▸ **Problem statement**: Produce a character-for-character copy of the data below.

▸ **Saved entries**:
(** C19: a remote client gets what the service answers.  Over a network that
    carries requests and answers, for identifiers without characters that a
    path escapes, paginations that the server accepts and filters that it
    knows, every method of the HTTP client agrees with the method of the
    service: the same value, through the encoding of the request, the routes,
    the parsing of the parameters and the JSON document, and a not-found error
    exactly when the service answers with one; so that the callers need not
    know whether the indexer runs in process. *)
Theorem client_agrees_with_service admin id party cid p f q d :
  plain admin -> plain id -> plain party -> plain cid -> page_served p -> event_type_served (f_EventType f) -> query_served q ->
  f_InstrumentAdmin f = ""%string -> f_InstrumentID f = ""%string -> f_PartyID f = ""%string ->
  agrees (cl_GetToken admin id d) (svc_GetToken admin id d) /\ agrees (cl_ListTokens p d) (svc_ListTokens p d) /\
  agrees (A := string) (WireOk0 := fun _ => True) (cl_TotalSupply admin id d) (svc_TotalSupply admin id d) /\
  agrees (cl_GetBalance party admin id d) (svc_GetBalance party admin id d) /\
  agrees (cl_ListBalancesForParty party p d) (svc_ListBalancesForParty party p d) /\
  agrees (cl_ListBalancesForToken admin id p d) (svc_ListBalancesForToken admin id p d) /\
  agrees (cl_GetEvent cid d) (svc_GetEvent cid d) /\
  agrees (cl_ListTokenEvents admin id f p d) (svc_ListTokenEvents admin id f p d) /\
  agrees (cl_ListPartyEvents party f p d) (svc_ListPartyEvents party f p d) /\
  agrees (cl_GetTransfer cid d) (svc_GetTransfer now cid d) /\
  agrees (cl_GetTransfers party q p d) (svc_GetTransfers now party q p d) /\
  agrees (cl_GetPendingTransfers p d) (svc_GetPendingTransfers now p d).
Proof.
  intros Ha Hi Hp Hc Hpg Het Hq Hf1 Hf2 Hf3.
  pose proof (fun path => parsePagination_pageQuery p path (pageQuery p) Hpg (pageQuery_page p) (pageQuery_limit p)) as Hpage.
  assert (forall path, parsePagination (mkRequest path (with_event_type f (pageQuery p))) = Ok p) as Hpage_e.
  { intros path. apply parsePagination_pageQuery; [done|by rewrite with_event_type_page, pageQuery_page by done|
      by rewrite with_event_type_page, pageQuery_limit by done]. }
  assert (forall path, parsePagination (mkRequest path (transfer_query q (pageQuery p))) = Ok p) as Hpage_t.
  { intros path. apply parsePagination_pageQuery; [done|by rewrite transfer_query_page, pageQuery_page by done|
      by rewrite transfer_query_page, pageQuery_limit by done]. }
  destruct f as [fa fi fp et]. cbn [f_InstrumentAdmin f_InstrumentID f_PartyID f_EventType] in *. subst fa fi fp.
  split_and!.
  - apply (wire_agrees _ _ (h_getToken admin id)); [route|done].
  - eapply wire_agrees; [route|]. unfold h_listTokens. by rewrite Hpage.
  - eapply (handler_agrees supply_json); [done|route|done].
  - eapply wire_agrees; [route|done].
  - eapply wire_agrees; [route|]. unfold h_listPartyBalances. by rewrite Hpage.
  - eapply wire_agrees; [route|]. unfold h_listTokenBalances. by rewrite Hpage.
  - eapply wire_agrees; [route|done].
  - eapply wire_agrees; [route|]. unfold h_listTokenEvents. by rewrite Hpage_e, parseEventType_query.
  - eapply wire_agrees; [route|]. unfold h_listPartyEvents. by rewrite Hpage_e, parseEventType_query.
  - eapply wire_agrees; [route|done].
  - eapply wire_agrees; [route|]. unfold h_listTransfers. by rewrite Hpage_t, parseTransferQuery_query.
  - eapply wire_agrees; [route|]. unfold h_listPendingTransfers. by rewrite Hpage.
Qed.
End composition.

(** ** Witness: one token *)

Fixpoint pos_text (p : positive) : string :=
  match p with xH => ""%string | xO p => String "0" (pos_text p) | xI p => String "1" (pos_text p) end.
Fixpoint text_pos (s : string) : positive :=
  match s with EmptyString => xH | String c s => if Ascii.eqb c "0" then xO (text_pos s) else xI (text_pos s) end.
Lemma text_pos_text p : text_pos (pos_text p) = p.
Proof. induction p as [p IH|p IH|]; cbn; by rewrite ?IH. Qed.

Definition ex_times : TimeJSON := {| time_text t := pos_text (encode t); parse_time s := decode (text_pos s) |}.
Lemma ex_times_laws : @TimeJSONLaws ex_times.
Proof. intros t. cbn. rewrite text_pos_text. apply decode_encode. Qed.
Definition ex_router : ChiRouter := {| URLParam s := s |}.
Lemma ex_router_laws : @ChiLaws ex_router.
Proof. done. Qed.

Definition ex_token : Token := mkToken "issuer::12" "DEMO" "issuer::12" "7.5" 2 3 4.
Definition ex_indexer : IndexerDB := mkDB (mkIndexerTables ∅ {[("issuer::12"%string, "DEMO"%string) := ex_token]} ∅ None ∅ ∅) [].

Lemma client_agrees_with_service_witness :
  (@cl_GetToken ex_times _ (@served ex_times ex_router 0 (fun _ => ""%string)) "issuer::12" "DEMO" ex_indexer).1 = Ok ex_token /\
  exists e, (@cl_GetBalance _ (@served ex_times ex_router 0 (fun _ => ""%string)) "bob::34" "issuer::12" "DEMO" ex_indexer).1 = Err e /\
    Is e CategoryResourceNotFound = true.
Proof.
  assert (forall s, PathEscape s = s -> s <> ""%string -> plain s) as Hplain by (intros s E N; split; assumption).
  destruct (@client_agrees_with_service ex_times ex_times_laws ex_router ex_router_laws 0 (fun _ => ""%string)
    "issuer::12" "DEMO" "bob::34" "cid" (mkPagination 1 200) (mkEventFilter "" "" "" "") (mkTransferQuery "any" "") ex_indexer)
    as ([_ Ht] & _ & _ & [_ Hb] & _); try (apply Hplain; [reflexivity|discriminate]); try reflexivity.
  - split; cbn; unfold MaxLimit, max_int64; lia.
  - left. reflexivity.
  - split; [cbn; set_solver|left; reflexivity].
  - assert ((svc_GetToken "issuer::12" "DEMO" ex_indexer).1 = Ok ex_token) as Et by (vm_compute; reflexivity).
    assert ((svc_GetBalance "bob::34" "issuer::12" "DEMO" ex_indexer).1 = Err (ResourceNotFoundError None "balance not found")) as Eb
      by (vm_compute; reflexivity).
    rewrite Et in Ht. rewrite Eb in Hb. split; [apply Ht; split; cbn; unfold is_int64, min_int64, max_int64; lia|].
    destruct Hb as (e & He & Hcat). exists e. split; [exact He|]. rewrite Hcat. reflexivity.
Defined.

▸ **Exercise answer**:
(** C19: a remote client gets what the service answers.  Over a network that
    carries requests and answers, for identifiers without characters that a
    path escapes, paginations that the server accepts and filters that it
    knows, every method of the HTTP client agrees with the method of the
    service: the same value, through the encoding of the request, the routes,
    the parsing of the parameters and the JSON document, and a not-found error
    exactly when the service answers with one; so that the callers need not
    know whether the indexer runs in process. *)
Theorem client_agrees_with_service admin id party cid p f q d :
  plain admin -> plain id -> plain party -> plain cid -> page_served p -> event_type_served (f_EventType f) -> query_served q ->
  f_InstrumentAdmin f = ""%string -> f_InstrumentID f = ""%string -> f_PartyID f = ""%string ->
  agrees (cl_GetToken admin id d) (svc_GetToken admin id d) /\ agrees (cl_ListTokens p d) (svc_ListTokens p d) /\
  agrees (A := string) (WireOk0 := fun _ => True) (cl_TotalSupply admin id d) (svc_TotalSupply admin id d) /\
  agrees (cl_GetBalance party admin id d) (svc_GetBalance party admin id d) /\
  agrees (cl_ListBalancesForParty party p d) (svc_ListBalancesForParty party p d) /\
  agrees (cl_ListBalancesForToken admin id p d) (svc_ListBalancesForToken admin id p d) /\
  agrees (cl_GetEvent cid d) (svc_GetEvent cid d) /\
  agrees (cl_ListTokenEvents admin id f p d) (svc_ListTokenEvents admin id f p d) /\
  agrees (cl_ListPartyEvents party f p d) (svc_ListPartyEvents party f p d) /\
  agrees (cl_GetTransfer cid d) (svc_GetTransfer now cid d) /\
  agrees (cl_GetTransfers party q p d) (svc_GetTransfers now party q p d) /\
  agrees (cl_GetPendingTransfers p d) (svc_GetPendingTransfers now p d).
Proof.
  intros Ha Hi Hp Hc Hpg Het Hq Hf1 Hf2 Hf3.
  pose proof (fun path => parsePagination_pageQuery p path (pageQuery p) Hpg (pageQuery_page p) (pageQuery_limit p)) as Hpage.
  assert (forall path, parsePagination (mkRequest path (with_event_type f (pageQuery p))) = Ok p) as Hpage_e.
  { intros path. apply parsePagination_pageQuery; [done|by rewrite with_event_type_page, pageQuery_page by done|
      by rewrite with_event_type_page, pageQuery_limit by done]. }
  assert (forall path, parsePagination (mkRequest path (transfer_query q (pageQuery p))) = Ok p) as Hpage_t.
  { intros path. apply parsePagination_pageQuery; [done|by rewrite transfer_query_page, pageQuery_page by done|
      by rewrite transfer_query_page, pageQuery_limit by done]. }
  destruct f as [fa fi fp et]. cbn [f_InstrumentAdmin f_InstrumentID f_PartyID f_EventType] in *. subst fa fi fp.
  split_and!.
  - apply (wire_agrees _ _ (h_getToken admin id)); [route|done].
  - eapply wire_agrees; [route|]. unfold h_listTokens. by rewrite Hpage.
  - eapply (handler_agrees supply_json); [done|route|done].
  - eapply wire_agrees; [route|done].
  - eapply wire_agrees; [route|]. unfold h_listPartyBalances. by rewrite Hpage.
  - eapply wire_agrees; [route|]. unfold h_listTokenBalances. by rewrite Hpage.
  - eapply wire_agrees; [route|done].
  - eapply wire_agrees; [route|]. unfold h_listTokenEvents. by rewrite Hpage_e, parseEventType_query.
  - eapply wire_agrees; [route|]. unfold h_listPartyEvents. by rewrite Hpage_e, parseEventType_query.
  - eapply wire_agrees; [route|done].
  - eapply wire_agrees; [route|]. unfold h_listTransfers. by rewrite Hpage_t, parseTransferQuery_query.
  - eapply wire_agrees; [route|]. unfold h_listPendingTransfers. by rewrite Hpage.
Qed.
End composition.

(** ** Witness: one token *)

Fixpoint pos_text (p : positive) : string :=
  match p with xH => ""%string | xO p => String "0" (pos_text p) | xI p => String "1" (pos_text p) end.
Fixpoint text_pos (s : string) : positive :=
  match s with EmptyString => xH | String c s => if Ascii.eqb c "0" then xO (text_pos s) else xI (text_pos s) end.
Lemma text_pos_text p : text_pos (pos_text p) = p.
Proof. induction p as [p IH|p IH|]; cbn; by rewrite ?IH. Qed.

Definition ex_times : TimeJSON := {| time_text t := pos_text (encode t); parse_time s := decode (text_pos s) |}.
Lemma ex_times_laws : @TimeJSONLaws ex_times.
Proof. intros t. cbn. rewrite text_pos_text. apply decode_encode. Qed.
Definition ex_router : ChiRouter := {| URLParam s := s |}.
Lemma ex_router_laws : @ChiLaws ex_router.
Proof. done. Qed.

Definition ex_token : Token := mkToken "issuer::12" "DEMO" "issuer::12" "7.5" 2 3 4.
Definition ex_indexer : IndexerDB := mkDB (mkIndexerTables ∅ {[("issuer::12"%string, "DEMO"%string) := ex_token]} ∅ None ∅ ∅) [].

Lemma client_agrees_with_service_witness :
  (@cl_GetToken ex_times _ (@served ex_times ex_router 0 (fun _ => ""%string)) "issuer::12" "DEMO" ex_indexer).1 = Ok ex_token /\
  exists e, (@cl_GetBalance _ (@served ex_times ex_router 0 (fun _ => ""%string)) "bob::34" "issuer::12" "DEMO" ex_indexer).1 = Err e /\
    Is e CategoryResourceNotFound = true.
Proof.
  assert (forall s, PathEscape s = s -> s <> ""%string -> plain s) as Hplain by (intros s E N; split; assumption).
  destruct (@client_agrees_with_service ex_times ex_times_laws ex_router ex_router_laws 0 (fun _ => ""%string)
    "issuer::12" "DEMO" "bob::34" "cid" (mkPagination 1 200) (mkEventFilter "" "" "" "") (mkTransferQuery "any" "") ex_indexer)
    as ([_ Ht] & _ & _ & [_ Hb] & _); try (apply Hplain; [reflexivity|discriminate]); try reflexivity.
  - split; cbn; unfold MaxLimit, max_int64; lia.
  - left. reflexivity.
  - split; [cbn; set_solver|left; reflexivity].
  - assert ((svc_GetToken "issuer::12" "DEMO" ex_indexer).1 = Ok ex_token) as Et by (vm_compute; reflexivity).
    assert ((svc_GetBalance "bob::34" "issuer::12" "DEMO" ex_indexer).1 = Err (ResourceNotFoundError None "balance not found")) as Eb
      by (vm_compute; reflexivity).
    rewrite Et in Ht. rewrite Eb in Hb. split; [apply Ht; split; cbn; unfold is_int64, min_int64, max_int64; lia|].
    destruct Hb as (e & He & Hcat). exists e. split; [exact He|]. rewrite Hcat. reflexivity.
Defined.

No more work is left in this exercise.